O pedido liminar foi indeferido, conforme despacho de fl. 28.
As informações foram prestadas (fls. 35/37).
A douta Procuradoria-Geral de Justiça se manifestou pela denegação da ordem (fls. 40/43).
VOTO:
Tem razão as impetrantes quanto à ilegalidade da prisão.
Consoante dessume-se dos autos, a douta togada a quo determinou a remessa do mandado de prisão diretamente à autoridade policial da comarca de Guaramirim, sem observar o disposto no art. 200 do Codex Instrumentalis.
A regra contida neste artigo é bastante clara quando prescreve:
"Art. 200. Os atos processuais serão cumpridos por ordem judicial ou requisitados por carta, conforme hajam de realizar-se dentro ou fora dos limites territoriais da comarca."
Como se observa, a razão da norma é justamente se evitar a invasão de jurisdição que é exclusiva.

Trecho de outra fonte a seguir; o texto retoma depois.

Lemma py_map_raises_at {A B} (f : A -> result B) (l : list A) : forall j c e,
  l !! j = Some c -> f c = Raise e ->
  (forall j' c', j' < j -> l !! j' = Some c' -> returns (f c')) ->
  py_map f l = Raise e.
Proof.
  induction l as [|x l IH]; intros j c e Hj He Hbefore; [discriminate Hj|].
  destruct j as [|j]; simpl in Hj.
  - injection Hj as ->. simpl. rewrite He. reflexivity.
  - simpl. destruct (Hbefore 0 x ltac:(lia) eq_refl) as [y ->].
    cbn [mbind result_bind].
    rewrite (IH j c e Hj He); [reflexivity|].
    intros j' c' Hlt Hc'. apply (Hbefore (S j') c'); [lia | exact Hc'].
Qed.

Lemma py_map_returns {A B} (f : A -> result B) (l : list A) :
  (forall j c, l !! j = Some c -> returns (f c)) -> returns (py_map f l).
Proof.
  induction l as [|x l IH]; intros Hall; [eexists; reflexivity|].
  simpl. destruct (Hall 0 x eq_refl) as [y ->].
  destruct IH as [ys ->]; [|eexists; reflexivity].
  intros j c Hj. apply (Hall (S j) c Hj).
Qed.

(** X11: the first block that fails, in the order of the loops (row
    after row, within a row column after column), decides the outcome:
    its exception is raised by [eri_mknj], and a row argument that is an
    iterator is left just after the row of that block. *)
Theorem eri_mknj_first_failure (self : provider) (item : string)
    (pairs_row pairs_column : iterable) (its : iterators)
    (i j : nat) (r c : nat * nat) (e : exn) :
  let cols := remaining pairs_column its in
  let rows := remaining pairs_row (advance pairs_column [] its) in
  rows !! i = Some r -> cols !! j = Some c ->
  eri_mknj_k self item [r.1; r.2; c.1; c.2] = Raise e ->
  (forall i' j' r' c',
     rows !! i' = Some r' -> cols !! j' = Some c' ->
     i' < i \/ (i' = i /\ j' < j) ->
     returns (eri_mknj_k self item [r'.1; r'.2; c'.1; c'.2])) ->
  eri_mknj self item (Some pairs_row) (Some pairs_column) its
  = (Raise e,
     advance pairs_row (drop (S i) rows) (advance pairs_column [] its)).
Proof.
  intros cols rows Hi Hj He Hbefore.
  assert (Hrows : forall l i0,
            l !! i0 = Some r ->
            (forall i' j' r' c',
               l !! i' = Some r' -> cols !! j' = Some c' ->
               i' < i0 \/ (i' = i0 /\ j' < j) ->
               returns (eri_mknj_k self item [r'.1; r'.2; c'.1; c'.2])) ->
            eri_mknj_rows self item l cols = (Raise e, drop (S i0) l)).
  { induction l as [|x l IH]; intros i0 Hi0 Hb; [discriminate Hi0|].
    destruct i0 as [|i0]; simpl in Hi0.
    - injection Hi0 as ->. cbn [eri_mknj_rows]. unfold eri_mknj_row.
      rewrite (py_map_raises_at _ cols j c e Hj He); [reflexivity|].
      intros j' c' Hlt Hc'. apply (Hb 0 j' r c' eq_refl Hc'). right. lia.
    - cbn [eri_mknj_rows].
      assert (Hx : returns (eri_mknj_row self item x cols)).
      { unfold eri_mknj_row. apply py_map_returns.
        intros j' c' Hj'.
        apply (Hb 0 j' x c' eq_refl Hj'). left. lia. }
      destruct Hx as [row ->].
      rewrite (IH i0 Hi0); [reflexivity|].
      intros i' j' r' c' Hr' Hc' Hlt. apply (Hb (S i') j' r' c' Hr' Hc'). lia. }
  unfold eri_mknj. fold cols. fold rows.
  rewrite (Hrows rows i Hi Hbefore). reflexivity.
Qed.

End MergedEdges.

(** ** The reshaper: failures *)

Section ReshaperEdges.
Context `{Dtype}.

Lemma fix_unknown_dimension_raises newshape s e :
  fix_unknown_dimension newshape s = Raise e -> e = ValueError.
Proof.
  unfold fix_unknown_dimension.
  destruct (length (filter (fun d => (d < 0)%Z) newshape)) as [|[|k]].
  - destruct (_ =? _); congruence.
  - destruct (_ || _); congruence.
  - congruence.
Qed.

(** X12: a call of [vector_to_amplitudes] that raises has written
    nothing: the array of the caller and every other buffer are as they
    were. The exception is one of the two [NotImplementedError]s, the
    [IndexError] of an empty tuple of counts or of an array without a
    second axis, or the [ValueError] of [reshape]. *)
Theorem vector_to_amplitudes_exception_safe
    (vectors : carray) (nocc nmo : list nat) (st st' : store) (e : exn) :
  vector_to_amplitudes vectors nocc nmo st = (Raise e, st') ->
  st' = st /\
  (e = NotImplementedError "Varying occupation numbers are not implemented yet" \/
   e = NotImplementedError "Varying AO spaces are not implemented yet" \/
   e = IndexError \/ e = ValueError).
Proof.
  unfold vector_to_amplitudes.
  destruct (all_equal_first nocc); cbn [negb];
    [|intros [= <- <-]; auto].
  destruct (py_index_cases nocc 0) as [[_ [o ->]] | [_ ->]];
    [|intros [= <- <-]; auto].
  destruct (all_equal_first nmo); cbn [negb];
    [|intros [= <- <-]; auto].
  destruct (py_index_cases nmo 0) as [[_ [n ->]] | [_ ->]];
    [|cbn [mbind result_bind]; intros [= <- <-]; auto].
  cbn [mbind result_bind].
  destruct (py_index_cases (cshape vectors) 1) as [[_ [nroots ->]] | [_ ->]];
    [|cbn [mbind result_bind]; intros [= <- <-]; auto].
  cbn [mbind result_bind]. unfold reshape_view.
  destruct (fix_unknown_dimension _ _) as [sh|e'] eqn:Ef;
    cbn [mbind result_bind]; [intros E; discriminate E|].
  intros [= <- <-]. apply fix_unknown_dimension_raises in Ef. auto.
Qed.

(** X13: the edge cases of the arguments. An empty tuple of occupied
    counts, or (the occupied counts being equal) an empty tuple of
    orbital counts, raises [IndexError], not [NotImplementedError]; so
    does an array without a second axis; for homogeneous counts with no
    more occupied than total orbitals, an array whose number of elements
    is not [2 * nk^2 * nocc * nvir] times its number of columns raises
    [ValueError]. In each case the store is as it was. *)
Theorem vector_to_amplitudes_edges
    (vectors : carray) (nocc nmo : list nat) (st : store) :
  (nocc = [] ->
   vector_to_amplitudes vectors nocc nmo st = (Raise IndexError, st)) /\
  (homogeneous nocc -> nocc <> [] -> nmo = [] ->
   vector_to_amplitudes vectors nocc nmo st = (Raise IndexError, st)) /\
  (homogeneous nocc -> homogeneous nmo -> nocc <> [] -> nmo <> [] ->
   length (cshape vectors) < 2 ->
   vector_to_amplitudes vectors nocc nmo st = (Raise IndexError, st)) /\
  (forall o n nroots,
     homogeneous nocc -> homogeneous nmo ->
     nocc !! 0 = Some o -> nmo !! 0 = Some n -> o <= n ->
     cshape vectors !! 1 = Some nroots ->
     nelems (cshape vectors)
     <> 2 * length nocc * length nocc * o * (n - o) * nroots ->
     vector_to_amplitudes vectors nocc nmo st = (Raise ValueError, st)).
Proof.
  split; [|split; [|split]].
  - intros ->. reflexivity.
  - intros Hocc Hne ->. unfold vector_to_amplitudes.
    rewrite (proj2 (all_equal_first_spec nocc) Hocc).
    destruct nocc as [|o nocc]; [contradiction|]. reflexivity.
  - intros Hocc Hmo Hne Hne' Hshape. unfold vector_to_amplitudes.
    rewrite (proj2 (all_equal_first_spec nocc) Hocc).
    rewrite (proj2 (all_equal_first_spec nmo) Hmo).
    destruct nocc as [|o nocc]; [contradiction|].
    destruct nmo as [|n nmo]; [contradiction|].
    cbn [negb py_index lookup list_lookup mbind result_bind].
    destruct (py_index_cases (cshape vectors) 1) as [[Hlt _] | [_ ->]]; [lia|].
    reflexivity.
  - intros o n nroots Hocc Hmo Ho Hn Hle Hr Hsize. unfold vector_to_amplitudes.
    rewrite (proj2 (all_equal_first_spec nocc) Hocc).
    rewrite (proj2 (all_equal_first_spec nmo) Hmo).
    rewrite (proj2 (py_index_Ok nocc 0 o) Ho).
    rewrite (proj2 (py_index_Ok nmo 0 n) Hn).
    rewrite (proj2 (py_index_Ok (cshape vectors) 1 nroots) Hr).
    cbn [negb mbind result_bind]. unfold reshape_view.
    replace [2%Z; Z.of_nat (length nocc); Z.of_nat (length nocc); Z.of_nat o;
             (Z.of_nat n - Z.of_nat o)%Z; Z.of_nat nroots]
      with (map Z.of_nat [2; length nocc; length nocc; o; n - o; nroots])
      by (simpl; rewrite Nat2Z.inj_sub by exact Hle; reflexivity).
    rewrite fix_unknown_dimension_nat.
    replace (nelems (cshape vectors)
             =? nelems [2; length nocc; length nocc; o; n - o; nroots])
      with false; [reflexivity|].
    symmetry. apply Nat.eqb_neq. intros E. apply Hsize. rewrite E. simpl. lia.
Qed.

(** What a call that returns tells about its arguments. *)
Lemma vector_to_amplitudes_inv
    (vectors : carray) (nocc nmo : list nat) (st st' : store) (out : view) :
  vector_to_amplitudes vectors nocc nmo st = (Ok out, st') ->
  homogeneous nocc /\ homogeneous nmo /\
  exists o n nroots,
    nocc !! 0 = Some o /\ nmo !! 0 = Some n /\
    cshape vectors !! 1 = Some nroots /\
    vbuf out = buf vectors /\
    (o <= n ->
     nelems (cshape vectors) = 2 * length nocc * length nocc * o * (n - o) * nroots /\
     vshape out = [nroots; 2; length nocc; length nocc; o; n - o]).
Proof.
  unfold vector_to_amplitudes.
  destruct (all_equal_first nocc) eqn:Eocc; cbn [negb]; [|discriminate].
  destruct (py_index_cases nocc 0) as [[_ [o Ho]] | [_ ->]]; [|discriminate].
  rewrite Ho.
  destruct (all_equal_first nmo) eqn:Emo; cbn [negb]; [|discriminate].
  destruct (py_index_cases nmo 0) as [[_ [n Hn]] | [_ ->]]; [|discriminate].
  rewrite Hn. cbn [mbind result_bind].
  destruct (py_index_cases (cshape vectors) 1) as [[_ [nroots Hr]] | [_ ->]];
    [|discriminate].
  rewrite Hr. cbn [mbind result_bind]. unfold reshape_view.
  destruct (fix_unknown_dimension _ _) as [sh|e'] eqn:Ef;
    cbn [mbind result_bind]; [|discriminate].
  intros [= <- <-].
  apply all_equal_first_spec in Eocc, Emo. apply py_index_Ok in Ho, Hn, Hr.
  split; [exact Eocc|]. split; [exact Emo|].
  exists o, n, nroots. repeat (split; [assumption || reflexivity|]).
  intros Hle.
  replace [2%Z; Z.of_nat (length nocc); Z.of_nat (length nocc); Z.of_nat o;
           (Z.of_nat n - Z.of_nat o)%Z; Z.of_nat nroots]
    with (map Z.of_nat [2; length nocc; length nocc; o; n - o; nroots]) in Ef
    by (simpl; rewrite Nat2Z.inj_sub by exact Hle; reflexivity).
  rewrite fix_unknown_dimension_nat in Ef.
  destruct (Nat.eqb_spec (nelems (cshape vectors))
              (nelems [2; length nocc; length nocc; o; n - o; nroots]))
    as [E|_]; [|discriminate Ef].
  injection Ef as <-. split; [rewrite E; simpl; lia | reflexivity].
Qed.

End ReshaperEdges.

(** ** The driver: what it accepts and what it returns *)

Section DriverFacts.
Context `{RhfSlow}.

(** The provider that [kernel] works with. *)
Lemma kernel_with_provider (arg : KRHF + provider) drv nr re :
  exists p,
    model p = model_of arg /\
    match arg with
    | inl mf =>
        new_provider (if iscomplexobj (mo_coeff mf) then PhysERI4 else PhysERI8) mf
        = Ok p
    | inr p0 => p0 = p
    end /\
    (kernel arg drv nr re).2 = (kernel (inr p) drv nr re).2.
Proof.
  destruct arg as [mf|p0].
  - destruct (kconserv_swapped mf) as (kc & Hkc & _).
    unfold kernel. destruct (iscomplexobj (mo_coeff mf)).
    + exists (mk_provider PhysERI4 mf kc ∅). split; [reflexivity|].
      cbn [new_provider snd]. unfold PhysERI4_init. rewrite Hkc.
      split; reflexivity.
    + exists (mk_provider PhysERI8 mf kc ∅). split; [reflexivity|].
      cbn [new_provider snd]. unfold PhysERI8_init. rewrite Hkc.
      split; reflexivity.
  - exists p0. repeat split.
Qed.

Fora dos limites territoriais da sua comarca, nenhuma função tem mais o juiz, sendonecessárias, portanto, as deprecações.

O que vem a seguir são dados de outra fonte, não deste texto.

Lemma dataset_id_unmatched fuel x w catalog w2 :
  _last_id_or_name (self w) = LastStr "" →
  x ≠ "" →
  tables api fuel w = (Return catalog, w2) →
  Forall (λ t, well_formed t = true ∧ matches x t = false) catalog →
  dataset_id api fuel x w = (Raise TypeError, w2).
Proof.
  intros Hlast Hx Ht Hmiss.
  pose proof (tables_frame _ _ _ _ Ht) as (Hlast2 & _).
  rewrite dataset_id_unfold, Hlast. cbn [truthy_last].
  replace (truthy_str "") with false by done.
  replace (truthy_str x) with true
    by (unfold truthy_str; by rewrite bool_decide_eq_false_2).
  cbn [negb andb]. rewrite find_table_unfold, Ht.
  rewrite scan_miss by done. by rewrite Hlast2, Hlast.
Qed.

(** C10. On a connection whose [_last_id_or_name] is still the initial
    [""], [query] with a non-empty [id_or_name] that no catalog entry
    matches raises a [TypeError] (the subscript ["id"] on the str), not
    the usage error.  It does so in the state reached by [login], the
    Accept assignment and [tables]: the only requests issued are theirs,
    none is a query-execution request, and [_last_id_or_name] is still
    [""]. *)
Theorem query_unmatched_raises_type_error fuel sql x w l w1 catalog w2 :
  _last_id_or_name (self w) = LastStr "" →
  x ≠ "" →
  login api w = (Return l, w1) →
  tables api fuel (with_accept l w1) = (Return catalog, w2) →
  Forall (λ t, well_formed t = true ∧ matches x t = false) catalog →
  query api fuel sql x w = (Raise TypeError, w2)
  ∧ _last_id_or_name (self w2) = LastStr ""
  ∧ ∃ t, trace w2 = trace w ++ t ∧ Forall (λ r, is_post r = false) t.
Proof.
  intros Hlast Hx Hl Ht Hmiss.
  pose proof (login_frame _ _ _ Hl) as (_ & Hlast1 & _).
  pose proof (tables_frame _ _ _ _ Ht) as (Hlast2 & _).
  assert (_last_id_or_name (self w2) = LastStr "") as Hlast'.
  { rewrite Hlast2. cbn. by rewrite Hlast1. }
  split_and!; [| done |].
  - rewrite query_unfold, Hl.
    rewrite (dataset_id_unmatched fuel x _ catalog w2); try done.
    cbn. by rewrite Hlast1.
  - apply login_trace in Hl as (t1 & Ht1 & Hp1).
    apply tables_trace in Ht as (t2 & Ht2 & Hp2). cbn in Ht2.
    exists (t1 ++ t2). rewrite Ht2, Ht1, (assoc_L (++)).
    split; [done | by apply Forall_app].
Qed.

End Properties.

(** * The statements at concrete inputs *)

Example listing_url :
  request_url (GetDatasets 50 limit ∅)
  = "https://api.domo.com/v1/datasets?offset=50&limit=50".
Proof. vm_compute; reflexivity. Qed.

Example query_url_of_id :
  request_url (PostQuery "A1" ∅ default_sql)
  = "https://api.domo.com/v1/datasets/query/execute/A1?includeHeaders=true".
Proof. vm_compute; reflexivity. Qed.

Lemma paged_serves catalog body : serves_catalog (paged catalog body) catalog.
Proof. by intros s offset lim h. Qed.

(** C1: over 120 datasets the code issues 4 listing requests, not 3. *)
Lemma tables_120_issues_four_requests :
  length (catalog_of_size 120) = 120
  ∧ listing_requests (trace (tables api_120 10 fresh_world).2) = 4
  ∧ ¬ listing_requests (trace (tables api_120 10 fresh_world).2) = 3.
Proof.
  assert (listing_requests (trace (tables api_120 10 fresh_world).2) = 4) as H
    by (vm_compute; reflexivity).
  split; [vm_compute; reflexivity |]. split; [exact H |].
  rewrite H. discriminate.
Qed.

Lemma tables_pagination_witness :
  (∃ w', tables api_120 4 fresh_world = (Return (catalog_of_size 120), w')
         ∧ listing_requests (trace w') = 4)
  ∧ (∃ w', tables api_0 1 fresh_world = (Return [], w')
           ∧ listing_requests (trace w') = 1).
Proof.
  split.
  - destruct (tables_pagination api_120 (catalog_of_size 120) fresh_world 1
                (login api_120 fresh_world).2) as [H _].
    + apply paged_serves.
    + reflexivity.
    + vm_compute; reflexivity.
    + destruct (H eq_refl 4 (le_n 4)) as (w' & H1 & _ & _ & H4).
      exists w'. split; [exact H1 | exact H4].
  - destruct (tables_pagination api_0 [] fresh_world 1
                (login api_0 fresh_world).2) as [_ H].
    + apply paged_serves.
    + reflexivity.
    + vm_compute; reflexivity.
    + destruct (H eq_refl 1 (le_n 1)) as (w' & H1 & _ & _ & H4).
      exists w'. split; [exact H1 | exact H4].
Defined.

(** C2: on a fresh connection the token request precedes the usage
    error. *)
Lemma query_usage_error_after_token_request :
  ¬ ∃ w', query sales_api 5 "" "" fresh_world = (Raise usage_error, w')
          ∧ trace w' = [].
Proof.
  intros (w' & Hq & Ht).
  assert (trace (query sales_api 5 "" "" fresh_world).2
          = [GetToken "client" "s3cret"]) as H by (vm_compute; reflexivity).
  rewrite Hq in H. cbn in H. by rewrite Ht in H.
Qed.

(** C3: an empty catalog is fetched again at the next access, and the
    second access returns what the service has by then. *)
Theorem tables_empty_catalog_is_fetched_again :
  ∃ w1 w2,
    tables growing 5 fresh_world = (Return [], w1)
    ∧ listing_requests (trace w1) = 1
    ∧ tables growing 5 w1 = (Return [numbered 0], w2)
    ∧ listing_requests (trace w2) = 3.
Proof.
  exists (tables growing 5 fresh_world).2.
  exists (tables growing 5 (tables growing 5 fresh_world).2).2.
  split_and!; vm_compute; reflexivity.
Qed.

Lemma find_table_first_match_witness :
  find_table sales_api 5 "A2" fresh_world
    = (Return (Some (dataset "A2" "Inventory")),
       resolved (dataset "A2" "Inventory") (tables sales_api 5 fresh_world).2)
  ∧ ∃ w', find_table sales_api 5 "missing" fresh_world = (Return None, w')
          ∧ _last_id_or_name (self w') = LastStr "".
Proof.
  split.
  - destruct (find_table_first_match sales_api 5 "A2" fresh_world
                sales_catalog (tables sales_api 5 fresh_world).2) as [H _].
    + vm_compute; reflexivity.
    + destruct (H [dataset "A1" "Sales"] (dataset "A2" "Inventory") [])
        as [H1 _].
      * reflexivity.
      * by repeat constructor.
      * right. split; [by eexists | reflexivity].
      * exact H1.
  - destruct (find_table_first_match sales_api 5 "missing" fresh_world
                sales_catalog (tables sales_api 5 fresh_world).2) as [_ H].
    + vm_compute; reflexivity.
    + apply H. by repeat constructor.
Defined.

(** The example of the specification: both the name and the id of the
    first entry resolve to it. *)
Example find_table_sales :
  (find_table sales_api 5 "Sales" fresh_world).1
    = Return (Some (dataset "A1" "Sales"))
  ∧ (find_table sales_api 5 "A1" fresh_world).1
    = Return (Some (dataset "A1" "Sales"))
  ∧ _last_id_or_name (self sales_resolved) = LastTable (dataset "A1" "Sales").
Proof. split_and!; vm_compute; reflexivity. Qed.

No caso sub judice, a prisão foi efetivada por ordem direta, originada por Juízo de outra comarca, não tendo este competência jurisdicional para autorizar a medida constritiva na forma como ocorreu, havendo invasão dos limites da jurisdição, restando manifesta a ilegalidade da ordem de prisão do paciente.

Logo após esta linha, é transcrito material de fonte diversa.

Notation "x <- c ;; k" := (rbind c (fun x => k))
  (at level 60, c at next level, right associativity) : py_scope.

(** A Python [if not cond: raise e]. *)
Definition py_assert (b : bool) (e : PyExc) : result unit :=
  if b then Ok tt else Raise e.

(** ** Unsigned 8-bit values *)
Definition is_u8 (z : Z) : bool := (0 <=? z) && (z <=? 255).

Lemma is_u8_spec z : is_u8 z = true <-> 0 <= z <= 255.
Proof. unfold is_u8. rewrite andb_true_iff, Z.leb_le, Z.leb_le. lia. Qed.

(** [x << k | y] is [x * 2^k + y] when [y] fits in [k] bits. *)
Lemma lor_shiftl_small a b k :
  0 <= k -> 0 <= b < 2 ^ k -> Z.lor (Z.shiftl a k) b = a * 2 ^ k + b.
Proof.
  intros Hk Hb.
  assert (Hl : Z.land (Z.shiftl a k) b = 0).
  { apply Z.bits_inj'. intros i Hi. rewrite Z.land_spec, Z.bits_0.
    destruct (Z.lt_ge_cases i k).
    - rewrite Z.shiftl_spec_low by lia. reflexivity.
    - destruct (Z.eq_dec b 0) as [->|Hb0]; [rewrite Z.bits_0; apply andb_false_r|].
      rewrite (Z.bits_above_log2 b i); [apply andb_false_r|lia|].
      pose proof (Z.log2_lt_pow2 b k ltac:(lia)). lia. }
  rewrite <- Z.lxor_lor, <- Z.add_nocarry_lxor by exact Hl.
  rewrite Z.shiftl_mul_pow2; lia.
Qed.

(** Induction on a list three elements at a time, the way base64 consumes
    its input. *)
Lemma list_ind3 {A} (P : list A -> Prop) :
  P [] -> (forall a, P [a]) -> (forall a b, P [a; b]) ->
  (forall a b c l, P l -> P (a :: b :: c :: l)) -> forall l, P l.
Proof.
  intros H0 H1 H2 H3. fix IH 1. intros [|a [|b [|c l]]];
    [exact H0 | exact (H1 a) | exact (H2 a b) | exact (H3 a b c l (IH l))].
Qed.

(** ** Two-dimensional lists

    An [h x w] array is a list of [h] rows of length [w].  Indexing by row
    then column is [at2]. *)
Section TwoD.
Context {A B C : Type}.

Definition rect (h w : nat) (m : list (list A)) : Prop :=
  length m = h /\ Forall (fun r => length r = w) m.

Definition at2 (m : list (list A)) (i j : nat) : option A :=
  m !! i ≫= fun r => r !! j.

(** [transpose_n n m] is the transpose of a matrix whose rows have
    length [n]; [n] is the number of rows of the result, which keeps
    the shape also when [m] has no rows (numpy's [.T] keeps it). *)
Fixpoint transpose_n (n : nat) (m : list (list A)) : list (list A) :=
  match m with
  | [] => replicate n []
  | r :: m' => zip_with cons r (transpose_n n m')
  end.

(** The executable test for [rect]. *)
Definition rectb (h w : nat) (m : list (list A)) : bool :=
  (length m =? h)%nat && forallb (fun r => length r =? w)%nat m.

Lemma rectb_spec h w m : rectb h w m = true -> rect h w m.
Proof.
  unfold rectb. rewrite andb_true_iff, Nat.eqb_eq, forallb_forall.
  intros [L H]. split; [done|]. apply Forall_forall. intros r Hr.
  apply Nat.eqb_eq. apply H. by apply list_elem_of_In.
Qed.

Lemma rectb_complete h w m : rect h w m -> rectb h w m = true.
Proof.
  intros [L H]. unfold rectb. rewrite andb_true_iff, Nat.eqb_eq, forallb_forall.
  split; [done|]. intros r Hr. apply Nat.eqb_eq.
  rewrite Forall_forall in H. apply H. by apply list_elem_of_In.
Qed.

Lemma rect_lookup h w m i r :
  rect h w m -> m !! i = Some r -> length r = w.
Proof. intros [_ Hf] Hi. exact (proj1 (Forall_lookup _ _) Hf _ _ Hi). Qed.

Lemma rect_lookup_lt h w m i :
  rect h w m -> (i < h)%nat -> exists r, m !! i = Some r /\ length r = w.
Proof.
  intros Hr Hi. destruct (lookup_lt_is_Some_2 m i) as [r Hm].
  { destruct Hr as [-> _]. lia. }
  exists r. split; [done | exact (rect_lookup _ _ _ _ _ Hr Hm)].
Qed.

Sobre prisão ilegal esclarece Arnaldo Quirino:
"Num conceito simplista, poderíamos dizer que a prisão ilegal é toda restrição da liberdade de locomoção do indivíduo, contrária ao Direito ou sem observância das normas vigentes. A ilegalidade, considerada isoladamente, podemos conceituar como prática de um ato sem os requisitos dos preceitos legais necessários para que o mesmo seja válido. Desta forma, efetuada qualquer prisão sem que seja observado o ordenamento jurídico vigente, a mesma tornar-se-á ilegal, e, como bem anota Mossim, podendo traduzir-se numa flagrante arbitrariedade se for efetuada como excesso de autoridade, ou decorrer da prática de ato abusivo e não permitido pela lei" (Prisão Ilegal e Responsabilidade Civil do Estado. São Paulo: Atlas, 1999. p.113).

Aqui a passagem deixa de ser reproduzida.